• **Source data**:

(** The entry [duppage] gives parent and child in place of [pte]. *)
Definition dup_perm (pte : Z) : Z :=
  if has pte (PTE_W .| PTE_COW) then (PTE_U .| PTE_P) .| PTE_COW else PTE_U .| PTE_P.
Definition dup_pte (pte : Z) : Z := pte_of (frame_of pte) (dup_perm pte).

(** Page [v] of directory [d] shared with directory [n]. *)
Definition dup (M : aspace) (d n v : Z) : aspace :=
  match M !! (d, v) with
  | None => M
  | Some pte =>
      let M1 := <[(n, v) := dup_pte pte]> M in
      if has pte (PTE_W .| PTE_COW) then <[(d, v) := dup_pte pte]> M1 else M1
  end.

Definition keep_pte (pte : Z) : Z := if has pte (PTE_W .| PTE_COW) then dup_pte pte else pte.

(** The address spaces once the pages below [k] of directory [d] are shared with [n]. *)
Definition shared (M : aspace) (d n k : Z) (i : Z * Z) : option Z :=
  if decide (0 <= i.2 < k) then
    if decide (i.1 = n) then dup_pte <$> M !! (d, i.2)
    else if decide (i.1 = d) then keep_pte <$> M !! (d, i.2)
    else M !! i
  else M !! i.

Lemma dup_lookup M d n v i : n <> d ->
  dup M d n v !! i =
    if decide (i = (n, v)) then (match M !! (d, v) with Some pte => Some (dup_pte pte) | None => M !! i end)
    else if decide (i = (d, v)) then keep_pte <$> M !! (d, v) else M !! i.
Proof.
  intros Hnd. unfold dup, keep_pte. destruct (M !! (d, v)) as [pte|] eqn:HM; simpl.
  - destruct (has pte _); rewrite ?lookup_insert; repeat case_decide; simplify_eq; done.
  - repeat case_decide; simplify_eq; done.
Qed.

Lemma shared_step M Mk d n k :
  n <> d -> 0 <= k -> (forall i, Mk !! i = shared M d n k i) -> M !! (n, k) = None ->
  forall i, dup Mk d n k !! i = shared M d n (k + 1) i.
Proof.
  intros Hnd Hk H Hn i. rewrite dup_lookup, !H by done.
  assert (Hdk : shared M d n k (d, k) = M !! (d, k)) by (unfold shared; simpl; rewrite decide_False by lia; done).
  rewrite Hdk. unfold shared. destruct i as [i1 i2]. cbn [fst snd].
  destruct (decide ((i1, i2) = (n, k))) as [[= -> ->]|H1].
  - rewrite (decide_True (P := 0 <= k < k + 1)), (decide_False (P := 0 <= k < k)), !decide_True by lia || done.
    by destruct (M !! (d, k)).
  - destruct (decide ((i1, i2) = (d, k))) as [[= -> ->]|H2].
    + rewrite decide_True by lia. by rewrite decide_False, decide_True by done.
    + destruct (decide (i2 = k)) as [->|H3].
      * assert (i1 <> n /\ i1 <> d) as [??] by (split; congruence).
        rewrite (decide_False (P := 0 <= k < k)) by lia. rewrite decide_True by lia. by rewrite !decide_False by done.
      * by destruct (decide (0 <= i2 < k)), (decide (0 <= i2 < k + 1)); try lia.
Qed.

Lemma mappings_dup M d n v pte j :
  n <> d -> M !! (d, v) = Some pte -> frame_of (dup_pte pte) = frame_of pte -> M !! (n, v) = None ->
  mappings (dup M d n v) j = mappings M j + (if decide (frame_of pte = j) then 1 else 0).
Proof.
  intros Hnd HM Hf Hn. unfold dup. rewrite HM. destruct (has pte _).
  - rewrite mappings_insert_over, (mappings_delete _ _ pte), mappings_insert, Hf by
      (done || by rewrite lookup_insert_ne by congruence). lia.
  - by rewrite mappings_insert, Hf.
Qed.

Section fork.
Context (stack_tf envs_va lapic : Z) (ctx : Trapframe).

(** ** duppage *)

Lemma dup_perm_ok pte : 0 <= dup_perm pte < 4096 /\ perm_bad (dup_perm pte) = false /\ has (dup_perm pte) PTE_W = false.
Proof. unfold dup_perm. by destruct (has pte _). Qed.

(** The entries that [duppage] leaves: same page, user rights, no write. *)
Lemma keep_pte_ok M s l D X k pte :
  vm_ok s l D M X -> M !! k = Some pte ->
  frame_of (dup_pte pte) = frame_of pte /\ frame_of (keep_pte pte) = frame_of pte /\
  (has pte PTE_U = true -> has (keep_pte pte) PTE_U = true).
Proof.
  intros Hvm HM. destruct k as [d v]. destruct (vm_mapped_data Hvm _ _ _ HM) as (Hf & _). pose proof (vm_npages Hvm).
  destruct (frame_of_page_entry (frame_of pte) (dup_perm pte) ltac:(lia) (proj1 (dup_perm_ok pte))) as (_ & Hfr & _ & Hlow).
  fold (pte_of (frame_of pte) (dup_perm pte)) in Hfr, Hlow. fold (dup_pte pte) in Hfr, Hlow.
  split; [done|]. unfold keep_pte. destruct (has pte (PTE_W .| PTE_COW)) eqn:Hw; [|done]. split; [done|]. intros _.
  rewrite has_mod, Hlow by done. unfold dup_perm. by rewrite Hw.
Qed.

• **Try it**:
Every record above belongs in the answer, reproduced exactly.

• **Answer for this exercise**:
(** The entry [duppage] gives parent and child in place of [pte]. *)
Definition dup_perm (pte : Z) : Z :=
  if has pte (PTE_W .| PTE_COW) then (PTE_U .| PTE_P) .| PTE_COW else PTE_U .| PTE_P.
Definition dup_pte (pte : Z) : Z := pte_of (frame_of pte) (dup_perm pte).

(** Page [v] of directory [d] shared with directory [n]. *)
Definition dup (M : aspace) (d n v : Z) : aspace :=
  match M !! (d, v) with
  | None => M
  | Some pte =>
      let M1 := <[(n, v) := dup_pte pte]> M in
      if has pte (PTE_W .| PTE_COW) then <[(d, v) := dup_pte pte]> M1 else M1
  end.

Definition keep_pte (pte : Z) : Z := if has pte (PTE_W .| PTE_COW) then dup_pte pte else pte.

(** The address spaces once the pages below [k] of directory [d] are shared with [n]. *)
Definition shared (M : aspace) (d n k : Z) (i : Z * Z) : option Z :=
  if decide (0 <= i.2 < k) then
    if decide (i.1 = n) then dup_pte <$> M !! (d, i.2)
    else if decide (i.1 = d) then keep_pte <$> M !! (d, i.2)
    else M !! i
  else M !! i.

Lemma dup_lookup M d n v i : n <> d ->
  dup M d n v !! i =
    if decide (i = (n, v)) then (match M !! (d, v) with Some pte => Some (dup_pte pte) | None => M !! i end)
    else if decide (i = (d, v)) then keep_pte <$> M !! (d, v) else M !! i.
Proof.
  intros Hnd. unfold dup, keep_pte. destruct (M !! (d, v)) as [pte|] eqn:HM; simpl.
  - destruct (has pte _); rewrite ?lookup_insert; repeat case_decide; simplify_eq; done.
  - repeat case_decide; simplify_eq; done.
Qed.

Lemma shared_step M Mk d n k :
  n <> d -> 0 <= k -> (forall i, Mk !! i = shared M d n k i) -> M !! (n, k) = None ->
  forall i, dup Mk d n k !! i = shared M d n (k + 1) i.
Proof.
  intros Hnd Hk H Hn i. rewrite dup_lookup, !H by done.
  assert (Hdk : shared M d n k (d, k) = M !! (d, k)) by (unfold shared; simpl; rewrite decide_False by lia; done).
  rewrite Hdk. unfold shared. destruct i as [i1 i2]. cbn [fst snd].
  destruct (decide ((i1, i2) = (n, k))) as [[= -> ->]|H1].
  - rewrite (decide_True (P := 0 <= k < k + 1)), (decide_False (P := 0 <= k < k)), !decide_True by lia || done.
    by destruct (M !! (d, k)).
  - destruct (decide ((i1, i2) = (d, k))) as [[= -> ->]|H2].
    + rewrite decide_True by lia. by rewrite decide_False, decide_True by done.
    + destruct (decide (i2 = k)) as [->|H3].
      * assert (i1 <> n /\ i1 <> d) as [??] by (split; congruence).
        rewrite (decide_False (P := 0 <= k < k)) by lia. rewrite decide_True by lia. by rewrite !decide_False by done.
      * by destruct (decide (0 <= i2 < k)), (decide (0 <= i2 < k + 1)); try lia.
Qed.

Lemma mappings_dup M d n v pte j :
  n <> d -> M !! (d, v) = Some pte -> frame_of (dup_pte pte) = frame_of pte -> M !! (n, v) = None ->
  mappings (dup M d n v) j = mappings M j + (if decide (frame_of pte = j) then 1 else 0).
Proof.
  intros Hnd HM Hf Hn. unfold dup. rewrite HM. destruct (has pte _).
  - rewrite mappings_insert_over, (mappings_delete _ _ pte), mappings_insert, Hf by
      (done || by rewrite lookup_insert_ne by congruence). lia.
  - by rewrite mappings_insert, Hf.
Qed.

Section fork.
Context (stack_tf envs_va lapic : Z) (ctx : Trapframe).

(** ** duppage *)

Lemma dup_perm_ok pte : 0 <= dup_perm pte < 4096 /\ perm_bad (dup_perm pte) = false /\ has (dup_perm pte) PTE_W = false.
Proof. unfold dup_perm. by destruct (has pte _). Qed.

(** The entries that [duppage] leaves: same page, user rights, no write. *)
Lemma keep_pte_ok M s l D X k pte :
  vm_ok s l D M X -> M !! k = Some pte ->
  frame_of (dup_pte pte) = frame_of pte /\ frame_of (keep_pte pte) = frame_of pte /\
  (has pte PTE_U = true -> has (keep_pte pte) PTE_U = true).
Proof.
  intros Hvm HM. destruct k as [d v]. destruct (vm_mapped_data Hvm _ _ _ HM) as (Hf & _). pose proof (vm_npages Hvm).
  destruct (frame_of_page_entry (frame_of pte) (dup_perm pte) ltac:(lia) (proj1 (dup_perm_ok pte))) as (_ & Hfr & _ & Hlow).
  fold (pte_of (frame_of pte) (dup_perm pte)) in Hfr, Hlow. fold (dup_pte pte) in Hfr, Hlow.
  split; [done|]. unfold keep_pte. destruct (has pte (PTE_W .| PTE_COW)) eqn:Hw; [|done]. split; [done|]. intros _.
  rewrite has_mod, Hlow by done. unfold dup_perm. by rewrite Hw.
Qed.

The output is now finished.